Patient is NEVER to be placed on unstable surfaces throughout the entirety of rehab program due to risk of instability/prosthetic loosening (BOSU, foam, wobble board, etc).

Therapy at 10-12 weeks:
Progress into DL into SL heel raises, more advanced proprioceptive exercises on STABLE floor (cone taps, SL balance activites, etc)

Discharge goals:
1. Normalized gait pattern in shoe pain free.
2. AROM 10 deg DF, 35 deg PF. (may be less dependent on pre-operative motion, such as limited mobility due to severe OA).
3. SL heel raise at least 50% of uninvolved. This may take longer in patient’s with Achilles lengthening procedures.

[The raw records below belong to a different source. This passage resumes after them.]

Definition assemble (system_id : Z) (current target : string) (current_members target_members : gset string) (target_unmapped : list string)
    (satisfied : gset string) : res BaselineDelta :=
  let added := sorted_set (elements (target_members ∖ current_members)) in
  let removed := sorted_set (elements (current_members ∖ target_members)) in
  let already_satisfied := List.filter (fun c => bool_decide (c ∈ satisfied)) added in
  let outstanding := List.filter (fun c => negb (bool_decide (c ∈ satisfied))) added in
  if negb (bool_decide (sorted_strs (already_satisfied ++ outstanding)%list = added)) then
    Err (AssertionError ("baseline delta invariant violated: already_satisfied + outstanding != added (" +:+ pretty (Z.of_nat (List.length already_satisfied)) +:+ " + " +:+
                         pretty (Z.of_nat (List.length outstanding)) +:+ " vs " +:+ pretty (Z.of_nat (List.length added)) +:+ ")"))
  else Ok {| bd_system_id := system_id; bd_current := current; bd_target := target; bd_added := added; bd_removed := removed;
             bd_already_satisfied := already_satisfied; bd_outstanding := outstanding; bd_unmapped := target_unmapped |}.

Definition satisfied_controls (controls : list Control) (impls : list BaselineImpl) (system_id : Z) : gset string :=
  list_to_set (omap (fun i =>
    if negb ((bi_system_id i =? system_id) && mem (bi_status i) SATISFIED) then None
    else match List.find (fun c => cn_id c =? bi_control_id i) controls with Some c => canonical_of (Some (cn_identifier c)) | None => None end) impls).

Definition baseline_delta (controls : list Control) (mappings : list FrameworkMapping) (systems : list BaselineSystem) (impls : list BaselineImpl)
    (system_id : Z) (target : string) : res BaselineDelta :=
  let! row := scalar_one_or_none (List.filter (fun s => bs_id s =? system_id) systems) in
  match row with
  | None => Err (ValueError ("system " +:+ pretty system_id +:+ " not found"))
  | Some s =>
      let current := or_empty (bs_baseline s) in
      if negb (str_truthy current) then
        Err (BaselineNotSetError ("system " +:+ pretty system_id +:+ " has no baseline — a delta from an unknown current baseline is not computable, and defaulting to Low would report an uplift the system does not owe"))
      else
      let! _ := column_key target in
      let! current_rows := baseline_rows controls mappings current in
      let! target_rows := baseline_rows controls mappings target in
      let '(target_members, target_unmapped) := membership target_rows in
      assemble system_id current target (membership current_rows).1 target_members target_unmapped (satisfied_controls controls impls system_id)
  end.

(** ** What a baseline holds *)

Section baseline.
Context (controls : list Control) (mappings : list FrameworkMapping).

(** [c] is marked as belonging to the baseline. *)
Definition marked (level : string) (c : Control) : Prop :=
  c ∈ controls /\ exists m k, m ∈ mappings /\ fm_control_id m = cn_id c /\ dget level BASELINE_COLUMN_KEYS = Some k /\ fm_column_key m = k /\ fm_value m = MEMBERSHIP_VALUE.
Definition in_baseline (level x : string) : Prop := exists c, marked level c /\ canonical_of (Some (cn_identifier c)) = Some x.

Lemma baseline_rows_spec level rows : baseline_rows controls mappings level = Ok rows ->
  forall i s, (i, s) ∈ rows <-> exists c, marked level c /\ cn_identifier c = i /\ cn_sequence_control c = s.
Proof.
  unfold baseline_rows, column_key. destruct (dget level BASELINE_COLUMN_KEYS) as [k|] eqn:Ek; [|done]. intros [= <-] i s.
  rewrite list_elem_of_bind. split.
  - intros (m & Hr & Hm). apply list_elem_of_In, filter_In in Hm as [Hm [Hk Hv]%andb_prop]. apply bool_decide_eq_true in Hk, Hv. apply list_elem_of_In in Hm.
    apply list_elem_of_omap in Hr as (c & Hc & E). destruct (Z.eqb_spec (cn_id c) (fm_control_id m)); [|done]. injection E as <- <-.
    exists c. split; [|done]. split; [done|]. exists m, k. by rewrite Ek.
  - intros (c & (Hc & m & k' & Hm & Ei & Ek' & Hk & Hv) & <- & <-). simplify_eq. exists m. split.
    + apply list_elem_of_omap. exists c. split; [done|]. by rewrite Ei, Z.eqb_refl.
    + apply list_elem_of_In, filter_In. split; [by apply list_elem_of_In|]. by rewrite !bool_decide_eq_true_2.
Qed.

Lemma membership_spec level rows x : baseline_rows controls mappings level = Ok rows -> x ∈ (membership rows).1 <-> in_baseline level x.
Proof.
  intros E. unfold membership. cbn [fst]. rewrite elem_of_list_to_set, list_elem_of_omap. unfold in_baseline. split.
  - intros ([i s] & Hr & Ex). apply (baseline_rows_spec level rows E) in Hr as (c & Hc & <- & <-). by exists c.
  - intros (c & Hc & Ex). exists (cn_identifier c, cn_sequence_control c). split; [|done]. apply (baseline_rows_spec level rows E). by exists c.
Qed.

Lemma unmapped_spec level rows x : baseline_rows controls mappings level = Ok rows ->
  x ∈ (membership rows).2 <-> exists c, marked level c /\ cn_identifier c = x /\ canonical_of (Some x) = None /\
    match canonical_of (cn_sequence_control c) with None => True | Some parent => ~ in_baseline level parent end.
Proof.
  intros E. pose proof (fun y => membership_spec level rows y E) as Hm. unfold membership in *. cbn [fst snd] in *.
  set (members := list_to_set _) in *. rewrite elem_of_sorted_set, list_elem_of_fmap. split.
  - intros ([i s] & -> & Hf). apply list_elem_of_In, filter_In in Hf as [[Hr Hn%bool_decide_eq_true]%filter_In Hp]. apply list_elem_of_In in Hr. cbn [fst snd] in *.
    apply (baseline_rows_spec level rows E) in Hr as (c & Hmk & <- & <-). exists c. split; [done|]. split; [done|]. split; [done|].
    destruct (canonical_of (cn_sequence_control c)) as [parent|]; [|done]. apply negb_true_iff, bool_decide_eq_false in Hp. by rewrite <-Hm.
  - intros (c & Hmk & <- & Hn & Hp). exists (cn_identifier c, cn_sequence_control c). split; [done|]. apply list_elem_of_In, filter_In. split; [apply filter_In; split|].
    + apply list_elem_of_In, (baseline_rows_spec level rows E). by exists c.
    + by apply bool_decide_eq_true.
    + cbn [snd]. destruct (canonical_of (cn_sequence_control c)) as [parent|]; [|done]. apply negb_true_iff, bool_decide_eq_false. by rewrite Hm.
Qed.

Lemma satisfied_controls_spec impls sid x : x ∈ satisfied_controls controls impls sid <->
  exists i c, i ∈ impls /\ bi_system_id i = sid /\ mem (bi_status i) SATISFIED = true /\
    List.find (fun c => cn_id c =? bi_control_id i) controls = Some c /\ canonical_of (Some (cn_identifier c)) = Some x.
Proof.
  unfold satisfied_controls. rewrite elem_of_list_to_set, list_elem_of_omap. split.
  - intros (i & Hi & E). destruct ((bi_system_id i =? sid) && mem (bi_status i) SATISFIED) eqn:Ei; [|done]. apply andb_prop in Ei as [Es Em].
    apply Z.eqb_eq in Es. cbn [negb] in E. destruct (List.find _ controls) as [c|] eqn:Ef; [|done]. by exists i, c.
  - intros (i & c & Hi & <- & Hm & Hf & Hx). exists i. split; [done|]. by rewrite Z.eqb_refl, Hm, Hf.
Qed.

Lemma baseline_rows_known level k : dget level BASELINE_COLUMN_KEYS = Some k -> exists rows, baseline_rows controls mappings level = Ok rows.
Proof. intros E. unfold baseline_rows, column_key. rewrite E. cbn. by eexists. Qed.
End baseline.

Imperative to avoid any early wound complications. Patients prone to dorsal incision complications, change steri-strips/gauze/occlusive dressing at therapy sessions. If any wound complications, do not hesitate to have patient see Dr. Hoopes immediately or seek medical attention ASAP.

Once wounds have closed, initiate with aggressive STM to incisions and Achilles/gastroc to avoid any adhesions.